In my experience South Asians in the United States are fractured and clannish. Though united in their concern on immigration issues, Muslims & Hindus, north Indians & south Indians, professional & working class, do not often mix and form a united front against the “white hegemonic structure.” And where has that gotten us? The Washington Post reported a few months ago that as many as 50% of South Asians born in the United States out-marry. This is a very high rate for such a new immigrant group, and bodes well for future assimilation. Horror, oh horror! Of course it does not suggest a good future for the mobilization and actualization of a brown brigade in the racial legions.

What do you call your brown doctor? A sand nigger? Not if you want your meds on time.

[1] Other racial groups often blend and look similar to peoples of said racial group and confusions abound. Bushmen in Botswana assumed that Vietnamese workers were of their race, since they only understood the world as “black” or “Bushmen.” Columbus thought that the indigenous peoples of the Americas looked “Indian.”

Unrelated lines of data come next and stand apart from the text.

Lemma trim_infix s : exists pre post, s = pre ++ trim s ++ post.
Proof.
  unfold trim. destruct (trim_end_prefix (after_leading is_comma_or_space s)) as (post & H).
  exists (leading is_comma_or_space s), post.
  rewrite <- H. symmetry. apply leading_split.
Qed.

Lemma after_leading_head f s c rest : after_leading f s = c :: rest -> f c = false.
Proof.
  induction s as [|d s IH]; [discriminate|]. cbn [after_leading].
  destruct (f d) eqn:E; [exact IH|]. intros H. inversion H; subst. exact E.
Qed.

Lemma trim_end_head s c rest : trim_end s = c :: rest -> exists rest', s = c :: rest'.
Proof.
  destruct s as [|d s]; [discriminate|]. cbn [trim_end].
  destruct (forallb is_comma_or_space (d :: s)); [discriminate|].
  intros H. inversion H; subst. now exists s.
Qed.

Lemma trim_end_nil s : trim_end s = [] -> forallb is_comma_or_space s = true.
Proof.
  destruct s as [|d s]; [reflexivity|]. cbn [trim_end].
  destruct (forallb is_comma_or_space (d :: s)); [reflexivity | discriminate].
Qed.

Lemma trim_end_last s :
  forall front c, trim_end s = front ++ [c] -> is_comma_or_space c = false.
Proof.
  induction s as [|d s IH]; intros front c H; [now destruct front|].
  cbn [trim_end] in H.
  destruct (forallb is_comma_or_space (d :: s)) eqn:E; [now destruct front|].
  destruct front as [|e front]; cbn [app] in H; inversion H; subst.
  - match goal with Hn : trim_end s = [] |- _ => apply trim_end_nil in Hn; rename Hn into Hs end.
    cbn [forallb] in E. rewrite Hs, andb_true_r in E. exact E.
  - eapply IH. eassumption.
Qed.

(** X15: the text [cleanPrompt] returns is tidy, whatever the prompt: it
    neither starts nor ends with a comma or white space; the only white
    space left in it is U+0020, and never two in a row.  (Commas can still
    stand side by side: the comma step passes over the text once.) *)
Theorem cleanPrompt_tidy (s : jsstring) :
  (forall c rest, cleanPrompt s = c :: rest -> is_comma_or_space c = false)
  /\ (forall front c, cleanPrompt s = front ++ [c] -> is_comma_or_space c = false)
  /\ (forall c, In c (cleanPrompt s) -> is_space c = true -> c = 32%N)
  /\ (forall front c d rest,
         cleanPrompt s = front ++ c :: d :: rest -> is_space c = true ->
         is_space d = false).
Proof.
  unfold cleanPrompt.
  generalize (replace_all commas (js ",")
                (replace_all (removal lighting_words) []
                   (replace_all (removal beauty_words) []
                      (replace_all (removal realistic_words) []
                         (replace_all (removal platform_words) []
                            (replace_all (removal resolution_words) [] s)))))) as t.
  intros t. rewrite spaces_squeeze, edges_trim.
  pose proof (squeeze_single_spaced t false) as Hsq.
  destruct (trim_infix (squeeze false t)) as (pre & post & Hin).
  rewrite Hin in Hsq. apply single_spaced_tail in Hsq.
  assert (Hhead : forall c rest,
             trim (squeeze false t) = c :: rest -> is_comma_or_space c = false).
  { intros c rest E. unfold trim in E.
    destruct (trim_end_head _ _ _ E) as (rest' & E'). exact (after_leading_head _ _ _ _ E'). }
  assert (Hlast : forall front c,
             trim (squeeze false t) = front ++ [c] -> is_comma_or_space c = false).
  { intros front c E. unfold trim in E. exact (trim_end_last _ _ _ E). }
  clear Hin. generalize dependent (trim (squeeze false t)). intros out Hsq Hhead Hlast.
  split; [exact Hhead|]. split; [exact Hlast|]. split.
  - intros c Hc Hsp. apply in_split in Hc. destruct Hc as (front & rest & E).
    rewrite E, <- app_assoc in Hsq. apply single_spaced_tail in Hsq.
    cbn [app] in Hsq. destruct (rest ++ post) as [|d after].
    + now apply single_spaced_one.
    + now destruct (single_spaced_pair _ _ _ Hsq Hsp).
  - intros front c d rest E Hsp.
    rewrite E, <- app_assoc in Hsq. apply single_spaced_tail in Hsq.
    cbn [app] in Hsq. now destruct (single_spaced_pair _ _ _ Hsq Hsp).
Qed.

Example cleanPrompt_commas_left : cleanPrompt (js "a,,,b") = js "a,,b".
Proof. vm_compute. reflexivity. Qed.

(** ** Text with nothing to clean *)

Lemma segments_no_hits ic r s :
  forall prev, hits (segments ic r prev s 0) = [] -> segments ic r prev s 0 = map Keep s.
Proof.
  induction s as [|c s IH]; intros prev; cbn [segments].
  - destruct (match_here ic r prev []); [discriminate | reflexivity].
  - destruct (match_here ic r prev (c :: s)); [discriminate|].
    cbn [hits map]. intros H. now rewrite IH.
Qed.

Lemma replace_all_no_match R text s : match_all R s = [] -> replace_all R text s = s.
Proof.
  unfold match_all, replace_all, scan. intros H.
  rewrite (segments_no_hits _ _ _ _ H). apply render_keep.
Qed.

Lemma squeeze_single_spaced_id s :
  single_spaced false s = true -> squeeze false s = s.
Proof.
  assert (H : forall b, single_spaced b s = true ->
                        squeeze b s = s).
  { induction s as [|c s IH]; intros b; [reflexivity|].
    cbn [single_spaced squeeze]. destruct (is_space c).
    - intros H. apply andb_true_iff in H. destruct H as [H1 H2].
      apply andb_true_iff in H1. destruct H1 as [Hc Hb].
      apply N.eqb_eq in Hc. apply negb_true_iff in Hb. subst b c.
      now rewrite (IH true H2).
    - intros H. now rewrite (IH false H). }
  apply H.
Qed.

(** X16: a prompt with nothing to clean comes back as it is.  When none
    of the five removal patterns and neither the comma pattern nor the edge
    pattern has a match in the prompt, and its white space is single
    U+0020 only, [cleanPrompt] returns the prompt itself. *)
Theorem cleanPrompt_nothing_to_clean (s : jsstring) :
  (forall R,
      In R [removal resolution_words; removal platform_words; removal realistic_words;
            removal beauty_words; removal lighting_words; commas; edges] ->
      match_all R s = []) ->
  single_spaced false s = true ->
  cleanPrompt s = s.
Proof.
  intros Hnone Hsp. unfold cleanPrompt.
  rewrite (replace_all_no_match (removal resolution_words) [] s)
    by (apply Hnone; cbn [In]; tauto).
  rewrite (replace_all_no_match (removal platform_words) [] s)
    by (apply Hnone; cbn [In]; tauto).
  rewrite (replace_all_no_match (removal realistic_words) [] s)
    by (apply Hnone; cbn [In]; tauto).
  rewrite (replace_all_no_match (removal beauty_words) [] s)
    by (apply Hnone; cbn [In]; tauto).
  rewrite (replace_all_no_match (removal lighting_words) [] s)
    by (apply Hnone; cbn [In]; tauto).
  rewrite (replace_all_no_match commas (js ",") s) by (apply Hnone; cbn [In]; tauto).
  rewrite spaces_squeeze, (squeeze_single_spaced_id s Hsp).
  apply replace_all_no_match. apply Hnone. cbn [In]. tauto.
Qed.

Lemma cleanPrompt_nothing_to_clean_witness :
  cleanPrompt (js "an old fisherman mending nets, overcast morning")
  = js "an old fisherman mending nets, overcast morning".
Proof.
  apply (cleanPrompt_nothing_to_clean (js "an old fisherman mending nets, overcast morning")).
  - intros R HR. cbn [In] in HR.
    repeat (destruct HR as [<-|HR]; [vm_compute; reflexivity|]). destruct HR.
  - vm_compute. reflexivity.
Defined.

Lemma Rendered_no_hits answer s :
  forall ic r prev out,
    hits (segments ic r prev s 0) = [] ->
    Rendered answer (segments ic r prev s 0) out -> out = s.
Proof.
  intros ic r prev out Hnone. rewrite (segments_no_hits _ _ _ _ Hnone).
  clear Hnone. revert out. induction s as [|c s IH]; intros out H; cbn [map] in H.
  - now inversion H.
  - inversion H; subst. f_equal. now apply IH.
Qed.

(** X17: a prompt with nothing to clean and no generic subject or
    location is kept word for word.  When [cleanPrompt] has nothing to do
    (or [preserveOriginal] is set) and none of the subject and location
    patterns has a match in the prompt, [transformed] is the prompt itself
    followed by the modifiers, all joined with [', ']; the random outcomes
    decide the modifiers only. *)
Theorem transformPrompt_keeps_plain_prompt (text : jsstring) (options : Options)
    (st : Store) :
  vocabulary_kept st ->
  (resolved_preserve options = true \/ cleanPrompt text = text) ->
  match_all generic_woman_man text = [] ->
  match_all generic_person text = [] ->
  (forall generic specifics,
      In (generic, specifics) locationEnhancements ->
      match_all (location_regex generic) text = []) ->
  exists r st',
    transformPrompt (VString text) options st = (Normal r, st')
    /\ original r = text
    /\ modifiersAdded r <> []
    /\ transformed r = join (js ", ") (text :: modifiersAdded r).
Proof.
  intros Hst Hclean Hsubject Hperson Hlocation.
  destruct (transformPrompt_trace text options st Hst)
    as (analysis & st1 & r & st2 & newAnalysis & st' & _ & Heq & _ & _ & _ & _ & _ & _
        & Horig & base & technical & imps & comp & human & Hbase & Htech & _ & _ & _
        & Hmods & Hjoin).
  exists r, st'. split; [exact Heq|]. split; [exact Horig|].
  split.
  { rewrite Hmods. destruct Htech as (camera & lens & lighting & _ & _ & _ & ->).
    discriminate. }
  assert (Hstart : (if resolved_preserve options then text else cleanPrompt text) = text).
  { destruct Hclean as [->|Hc]; [reflexivity|]. now destruct (resolved_preserve options). }
  rewrite Hstart in Hbase.
  destruct Hbase as (with_person & (with_subject & Hs & Hp) & Hloc).
  apply (Rendered_no_hits _ _ _ _ _ _ Hsubject) in Hs. subst with_subject.
  apply (Rendered_no_hits _ _ _ _ _ _ Hperson) in Hp. subst with_person.
  assert (Hb : base = text).
  { destruct Hloc as [->|(generic & specifics & specific & Hin & _ & ->)]; [reflexivity|].
    apply replace_all_no_match. exact (Hlocation generic specifics Hin). }
  now rewrite Hjoin, Hb.
Qed.

Lemma transformPrompt_keeps_plain_prompt_witness :
  exists r st',
    transformPrompt (VString (js "an old fisherman mending nets, overcast morning"))
      no_options (fresh [2; 0; 1])
    = (Normal r, st')
    /\ original r = js "an old fisherman mending nets, overcast morning"
    /\ modifiersAdded r <> []
    /\ transformed r
       = join (js ", ")
           (js "an old fisherman mending nets, overcast morning" :: modifiersAdded r).
Proof.
  apply (transformPrompt_keeps_plain_prompt
           (js "an old fisherman mending nets, overcast morning") no_options
           (fresh [2; 0; 1])).
  - apply fresh_vocabulary_kept.
  - right. vm_compute. reflexivity.
  - vm_compute. reflexivity.
  - vm_compute. reflexivity.
  - intros generic specifics Hin. unfold locationEnhancements in Hin. cbn [In] in Hin.
    repeat (destruct Hin as [Hin|Hin]; [inversion Hin; subst; vm_compute; reflexivity|]).
    destruct Hin.
Defined.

[2] The author goes over I-wish-I-was-whitey-complex a lot in the article, and it’s worth reading, because there’s a lot of truth to it. Many browns wish their ass was a bit whiter way too much. As an avowed individualist, I’m not too concerned if my ass is blue, purple, brown or white, as long as I’ve got something going on between my ears and I’m well sated down under, but for some people, life exists in the context of their group affiliation. The above article criticizes the Indian fixation on wanting to assert their “Aryan” pedigree-but the author should qualify that such an assertion is not without fact, and the two peoples who unequivocally used the term “Arya” were the north Indians and Iranians. Yes, cognates exist in other tongues (“Eire”), but nevertheless, the Indo-Iranians of the satem branch of the Indo-European language family were the true Aryans, Europeans reappropriated the term because of Sanskrit’s supposed ancient lineage before the discovery of other more archaic Indo-European tongues like Hittite and the decipherment of Linear B as Greek. The author’s solution to I-wish-I-was-whitey-complex is to recreate a different identity, I-wish-my-ass-was-a-little-more-oppressed! My solution? Put your group affiliations in the background in a healthy fashion and try and focus on your individual strengths and achievements, rather than made-up shit about your ancestors. Additionally, understand that though injustice occurs, life sucks for everyone else on a variety of levels too, so try and make the best of it and reflect that focusing on your own life first is probably better for you (ergo, all yous become everyone in the group) than shifting your energies toward the mobilization of a sand nigger identity.